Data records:
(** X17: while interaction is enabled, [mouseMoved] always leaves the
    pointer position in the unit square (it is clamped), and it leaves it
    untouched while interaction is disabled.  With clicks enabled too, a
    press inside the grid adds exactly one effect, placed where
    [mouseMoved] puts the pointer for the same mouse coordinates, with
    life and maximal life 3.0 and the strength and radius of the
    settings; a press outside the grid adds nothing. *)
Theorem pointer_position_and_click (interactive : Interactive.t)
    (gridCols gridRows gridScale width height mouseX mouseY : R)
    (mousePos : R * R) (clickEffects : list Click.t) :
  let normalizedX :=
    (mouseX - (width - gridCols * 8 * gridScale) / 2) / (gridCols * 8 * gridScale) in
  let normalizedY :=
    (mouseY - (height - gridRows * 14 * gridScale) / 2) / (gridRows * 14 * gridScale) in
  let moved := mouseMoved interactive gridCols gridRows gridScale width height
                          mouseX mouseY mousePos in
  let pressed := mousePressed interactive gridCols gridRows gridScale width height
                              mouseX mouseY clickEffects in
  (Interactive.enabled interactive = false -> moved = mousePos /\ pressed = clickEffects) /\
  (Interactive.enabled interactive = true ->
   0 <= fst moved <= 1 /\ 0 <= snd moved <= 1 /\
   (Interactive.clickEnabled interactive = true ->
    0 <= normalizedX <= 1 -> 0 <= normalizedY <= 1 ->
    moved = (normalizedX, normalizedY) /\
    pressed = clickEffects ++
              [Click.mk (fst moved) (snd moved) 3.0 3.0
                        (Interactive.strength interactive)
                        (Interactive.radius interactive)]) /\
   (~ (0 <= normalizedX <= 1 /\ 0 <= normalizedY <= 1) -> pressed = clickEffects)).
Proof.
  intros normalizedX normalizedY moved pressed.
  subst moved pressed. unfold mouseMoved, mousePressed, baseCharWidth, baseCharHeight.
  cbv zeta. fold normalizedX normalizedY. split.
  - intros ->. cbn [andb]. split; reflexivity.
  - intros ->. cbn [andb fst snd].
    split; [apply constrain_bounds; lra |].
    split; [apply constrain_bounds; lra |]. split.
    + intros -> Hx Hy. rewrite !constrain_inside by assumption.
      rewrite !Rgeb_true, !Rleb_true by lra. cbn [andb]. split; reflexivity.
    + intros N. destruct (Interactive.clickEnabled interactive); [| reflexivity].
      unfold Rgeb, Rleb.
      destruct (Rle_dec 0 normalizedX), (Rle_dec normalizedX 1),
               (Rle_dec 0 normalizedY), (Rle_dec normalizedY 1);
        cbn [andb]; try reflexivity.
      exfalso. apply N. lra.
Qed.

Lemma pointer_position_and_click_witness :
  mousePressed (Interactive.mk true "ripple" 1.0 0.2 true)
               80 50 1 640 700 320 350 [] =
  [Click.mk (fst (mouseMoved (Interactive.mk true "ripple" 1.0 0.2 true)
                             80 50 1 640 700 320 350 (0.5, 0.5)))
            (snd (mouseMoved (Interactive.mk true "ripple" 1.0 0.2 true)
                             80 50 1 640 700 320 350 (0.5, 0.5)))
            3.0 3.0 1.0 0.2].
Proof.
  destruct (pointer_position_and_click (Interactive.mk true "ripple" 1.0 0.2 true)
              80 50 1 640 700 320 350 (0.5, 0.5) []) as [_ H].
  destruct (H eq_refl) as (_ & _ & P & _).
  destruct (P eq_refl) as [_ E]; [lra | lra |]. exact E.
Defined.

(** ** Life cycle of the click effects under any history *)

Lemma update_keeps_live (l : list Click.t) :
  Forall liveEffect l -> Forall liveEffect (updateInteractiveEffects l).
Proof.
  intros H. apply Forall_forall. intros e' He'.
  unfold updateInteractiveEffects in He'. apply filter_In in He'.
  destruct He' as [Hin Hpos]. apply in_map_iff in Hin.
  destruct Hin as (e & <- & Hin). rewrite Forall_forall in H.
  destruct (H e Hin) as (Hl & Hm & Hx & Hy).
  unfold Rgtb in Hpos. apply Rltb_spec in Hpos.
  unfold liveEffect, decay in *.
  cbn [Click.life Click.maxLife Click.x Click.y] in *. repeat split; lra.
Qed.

...

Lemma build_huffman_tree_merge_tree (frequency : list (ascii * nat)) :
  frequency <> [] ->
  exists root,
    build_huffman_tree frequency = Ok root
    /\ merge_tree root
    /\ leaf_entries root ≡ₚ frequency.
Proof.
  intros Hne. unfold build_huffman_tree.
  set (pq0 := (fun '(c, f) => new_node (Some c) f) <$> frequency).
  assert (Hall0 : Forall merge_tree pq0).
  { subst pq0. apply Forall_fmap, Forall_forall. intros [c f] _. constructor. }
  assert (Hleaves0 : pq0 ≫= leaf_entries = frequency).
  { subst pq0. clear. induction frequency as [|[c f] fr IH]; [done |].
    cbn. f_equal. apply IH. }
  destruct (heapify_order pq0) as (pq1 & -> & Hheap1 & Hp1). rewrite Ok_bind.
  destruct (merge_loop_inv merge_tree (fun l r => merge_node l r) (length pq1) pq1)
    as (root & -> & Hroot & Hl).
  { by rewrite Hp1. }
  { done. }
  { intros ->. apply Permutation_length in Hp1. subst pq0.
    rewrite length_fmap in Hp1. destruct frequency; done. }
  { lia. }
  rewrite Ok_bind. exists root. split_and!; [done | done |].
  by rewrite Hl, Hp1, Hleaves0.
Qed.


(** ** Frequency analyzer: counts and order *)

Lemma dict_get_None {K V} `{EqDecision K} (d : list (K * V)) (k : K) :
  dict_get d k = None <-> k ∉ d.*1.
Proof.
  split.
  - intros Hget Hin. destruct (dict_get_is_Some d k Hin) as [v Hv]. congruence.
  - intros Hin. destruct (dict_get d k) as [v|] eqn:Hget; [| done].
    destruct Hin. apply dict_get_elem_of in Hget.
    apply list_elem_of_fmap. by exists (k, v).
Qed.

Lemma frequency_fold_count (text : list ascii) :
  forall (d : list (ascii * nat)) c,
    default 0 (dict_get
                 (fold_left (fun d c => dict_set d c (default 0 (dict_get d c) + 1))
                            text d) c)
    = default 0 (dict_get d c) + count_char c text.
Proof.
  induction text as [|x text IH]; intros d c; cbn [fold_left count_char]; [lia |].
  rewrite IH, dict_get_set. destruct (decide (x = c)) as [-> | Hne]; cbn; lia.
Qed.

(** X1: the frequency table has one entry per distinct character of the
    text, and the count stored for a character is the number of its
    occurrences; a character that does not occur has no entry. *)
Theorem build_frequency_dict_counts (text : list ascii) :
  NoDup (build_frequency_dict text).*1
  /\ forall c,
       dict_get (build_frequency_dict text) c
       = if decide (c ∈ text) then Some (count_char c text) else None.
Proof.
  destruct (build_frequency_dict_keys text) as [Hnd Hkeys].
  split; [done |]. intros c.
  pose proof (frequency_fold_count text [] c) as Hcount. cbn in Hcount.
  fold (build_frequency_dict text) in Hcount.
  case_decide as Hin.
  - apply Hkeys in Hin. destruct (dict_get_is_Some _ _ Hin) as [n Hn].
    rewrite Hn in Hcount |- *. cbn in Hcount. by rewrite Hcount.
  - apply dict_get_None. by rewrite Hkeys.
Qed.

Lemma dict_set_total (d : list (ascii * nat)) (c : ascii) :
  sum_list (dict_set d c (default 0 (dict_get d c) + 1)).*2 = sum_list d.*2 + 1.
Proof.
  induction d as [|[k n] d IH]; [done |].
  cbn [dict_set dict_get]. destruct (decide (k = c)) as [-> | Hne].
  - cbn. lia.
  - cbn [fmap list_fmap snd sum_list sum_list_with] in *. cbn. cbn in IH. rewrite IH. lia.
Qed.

## Action item
Only the lines containing the string "andb" are needed; pull them out of the records.

## Task solution
  - intros ->. cbn [andb]. split; reflexivity.
  - intros ->. cbn [andb fst snd].
      rewrite !Rgeb_true, !Rleb_true by lra. cbn [andb]. split; reflexivity.
        cbn [andb]; try reflexivity.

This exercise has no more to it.